In the listing below, start your output at the line with "Definition turn_read (w" and end it after the line with "let go a reads", copying every line exactly.
────
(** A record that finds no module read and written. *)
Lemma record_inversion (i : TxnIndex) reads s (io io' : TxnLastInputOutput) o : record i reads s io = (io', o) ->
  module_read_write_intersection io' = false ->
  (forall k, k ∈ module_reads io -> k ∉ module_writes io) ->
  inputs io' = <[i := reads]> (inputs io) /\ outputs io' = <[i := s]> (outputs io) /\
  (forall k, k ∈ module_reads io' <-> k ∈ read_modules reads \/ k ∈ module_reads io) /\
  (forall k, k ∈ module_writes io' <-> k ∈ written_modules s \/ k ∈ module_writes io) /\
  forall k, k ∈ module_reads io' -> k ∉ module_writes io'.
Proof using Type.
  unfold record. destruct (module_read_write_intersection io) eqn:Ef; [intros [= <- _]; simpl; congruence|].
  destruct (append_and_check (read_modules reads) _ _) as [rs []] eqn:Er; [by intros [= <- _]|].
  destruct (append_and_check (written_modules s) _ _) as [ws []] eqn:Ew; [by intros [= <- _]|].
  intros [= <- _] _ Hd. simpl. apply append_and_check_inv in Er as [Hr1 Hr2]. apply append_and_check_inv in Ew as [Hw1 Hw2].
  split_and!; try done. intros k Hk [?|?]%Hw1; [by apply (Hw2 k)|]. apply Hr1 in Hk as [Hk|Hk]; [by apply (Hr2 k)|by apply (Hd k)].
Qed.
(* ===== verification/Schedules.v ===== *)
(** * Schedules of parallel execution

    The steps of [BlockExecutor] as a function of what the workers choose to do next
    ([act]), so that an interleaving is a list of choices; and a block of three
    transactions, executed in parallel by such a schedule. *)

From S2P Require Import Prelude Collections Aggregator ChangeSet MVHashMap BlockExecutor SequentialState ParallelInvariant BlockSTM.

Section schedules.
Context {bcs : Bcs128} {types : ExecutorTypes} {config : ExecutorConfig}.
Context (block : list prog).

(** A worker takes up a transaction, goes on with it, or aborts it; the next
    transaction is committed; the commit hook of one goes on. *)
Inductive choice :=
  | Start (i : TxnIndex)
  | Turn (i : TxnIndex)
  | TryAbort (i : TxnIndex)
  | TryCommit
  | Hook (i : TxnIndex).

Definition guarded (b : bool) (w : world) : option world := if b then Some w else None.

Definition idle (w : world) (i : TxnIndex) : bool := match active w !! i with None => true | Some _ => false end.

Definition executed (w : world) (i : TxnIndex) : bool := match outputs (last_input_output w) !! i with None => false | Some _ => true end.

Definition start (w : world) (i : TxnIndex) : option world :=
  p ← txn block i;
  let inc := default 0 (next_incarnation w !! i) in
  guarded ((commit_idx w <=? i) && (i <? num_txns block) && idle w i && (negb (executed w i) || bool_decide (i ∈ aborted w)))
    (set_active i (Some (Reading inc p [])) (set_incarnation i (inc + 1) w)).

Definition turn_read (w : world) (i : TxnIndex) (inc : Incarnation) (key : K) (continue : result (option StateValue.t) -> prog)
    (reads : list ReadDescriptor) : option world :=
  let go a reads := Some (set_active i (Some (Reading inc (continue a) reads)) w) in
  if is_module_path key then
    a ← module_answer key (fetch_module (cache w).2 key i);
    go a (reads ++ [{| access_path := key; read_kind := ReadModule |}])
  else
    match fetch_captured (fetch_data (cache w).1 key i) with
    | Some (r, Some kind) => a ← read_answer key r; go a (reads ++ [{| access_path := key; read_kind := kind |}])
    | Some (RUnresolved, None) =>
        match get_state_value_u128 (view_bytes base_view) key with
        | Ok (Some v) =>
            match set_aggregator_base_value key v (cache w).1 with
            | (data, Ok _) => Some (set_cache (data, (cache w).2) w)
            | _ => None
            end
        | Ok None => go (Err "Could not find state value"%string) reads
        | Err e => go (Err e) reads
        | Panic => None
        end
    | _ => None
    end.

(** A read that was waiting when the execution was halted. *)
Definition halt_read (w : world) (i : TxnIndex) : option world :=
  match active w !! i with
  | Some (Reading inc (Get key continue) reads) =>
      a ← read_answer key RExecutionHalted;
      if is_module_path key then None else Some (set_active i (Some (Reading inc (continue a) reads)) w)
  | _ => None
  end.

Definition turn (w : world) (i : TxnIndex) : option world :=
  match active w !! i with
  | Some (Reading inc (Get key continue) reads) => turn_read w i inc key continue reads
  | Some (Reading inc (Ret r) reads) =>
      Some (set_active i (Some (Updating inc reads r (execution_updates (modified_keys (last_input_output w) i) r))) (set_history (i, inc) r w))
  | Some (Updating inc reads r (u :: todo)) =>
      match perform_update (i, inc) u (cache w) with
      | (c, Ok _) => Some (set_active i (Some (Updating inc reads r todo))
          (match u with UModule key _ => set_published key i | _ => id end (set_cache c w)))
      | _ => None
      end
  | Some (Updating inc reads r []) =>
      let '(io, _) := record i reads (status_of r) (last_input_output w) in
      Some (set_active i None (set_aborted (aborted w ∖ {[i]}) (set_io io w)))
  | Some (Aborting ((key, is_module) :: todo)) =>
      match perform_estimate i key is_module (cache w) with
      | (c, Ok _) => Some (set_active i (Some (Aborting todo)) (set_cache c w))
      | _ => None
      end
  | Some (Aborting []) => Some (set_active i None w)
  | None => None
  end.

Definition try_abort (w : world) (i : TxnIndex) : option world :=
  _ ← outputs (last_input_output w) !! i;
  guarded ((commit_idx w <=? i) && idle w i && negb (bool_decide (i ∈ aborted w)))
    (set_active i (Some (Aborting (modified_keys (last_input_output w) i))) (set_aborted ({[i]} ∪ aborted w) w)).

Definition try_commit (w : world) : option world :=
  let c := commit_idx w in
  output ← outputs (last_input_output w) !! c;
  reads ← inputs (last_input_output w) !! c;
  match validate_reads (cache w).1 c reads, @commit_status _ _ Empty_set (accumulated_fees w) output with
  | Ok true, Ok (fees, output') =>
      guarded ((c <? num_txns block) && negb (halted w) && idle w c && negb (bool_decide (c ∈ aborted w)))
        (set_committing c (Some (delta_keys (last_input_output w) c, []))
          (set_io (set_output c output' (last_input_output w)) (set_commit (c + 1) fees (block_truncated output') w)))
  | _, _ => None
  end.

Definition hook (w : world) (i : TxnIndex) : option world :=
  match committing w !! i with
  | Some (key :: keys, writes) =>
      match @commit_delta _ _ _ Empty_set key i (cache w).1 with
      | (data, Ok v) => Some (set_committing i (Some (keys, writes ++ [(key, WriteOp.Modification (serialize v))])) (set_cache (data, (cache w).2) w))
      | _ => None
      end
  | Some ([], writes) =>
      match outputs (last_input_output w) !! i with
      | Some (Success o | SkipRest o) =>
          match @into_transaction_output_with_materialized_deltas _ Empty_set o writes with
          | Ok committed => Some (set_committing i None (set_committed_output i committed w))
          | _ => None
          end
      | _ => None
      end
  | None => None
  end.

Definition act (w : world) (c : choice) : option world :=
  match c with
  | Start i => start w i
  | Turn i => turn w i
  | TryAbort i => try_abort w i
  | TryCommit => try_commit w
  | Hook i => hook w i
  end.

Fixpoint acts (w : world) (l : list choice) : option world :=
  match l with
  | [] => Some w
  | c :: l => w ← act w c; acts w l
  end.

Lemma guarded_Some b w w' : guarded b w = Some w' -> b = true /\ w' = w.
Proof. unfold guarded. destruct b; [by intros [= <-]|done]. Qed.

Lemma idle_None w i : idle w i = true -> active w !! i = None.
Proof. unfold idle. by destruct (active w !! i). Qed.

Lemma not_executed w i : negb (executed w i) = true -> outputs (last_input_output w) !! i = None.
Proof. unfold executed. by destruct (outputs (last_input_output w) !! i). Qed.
────
#### [Solution for this problem]
Definition turn_read (w : world) (i : TxnIndex) (inc : Incarnation) (key : K) (continue : result (option StateValue.t) -> prog)
    (reads : list ReadDescriptor) : option world :=
  let go a reads := Some (set_active i (Some (Reading inc (continue a) reads)) w) in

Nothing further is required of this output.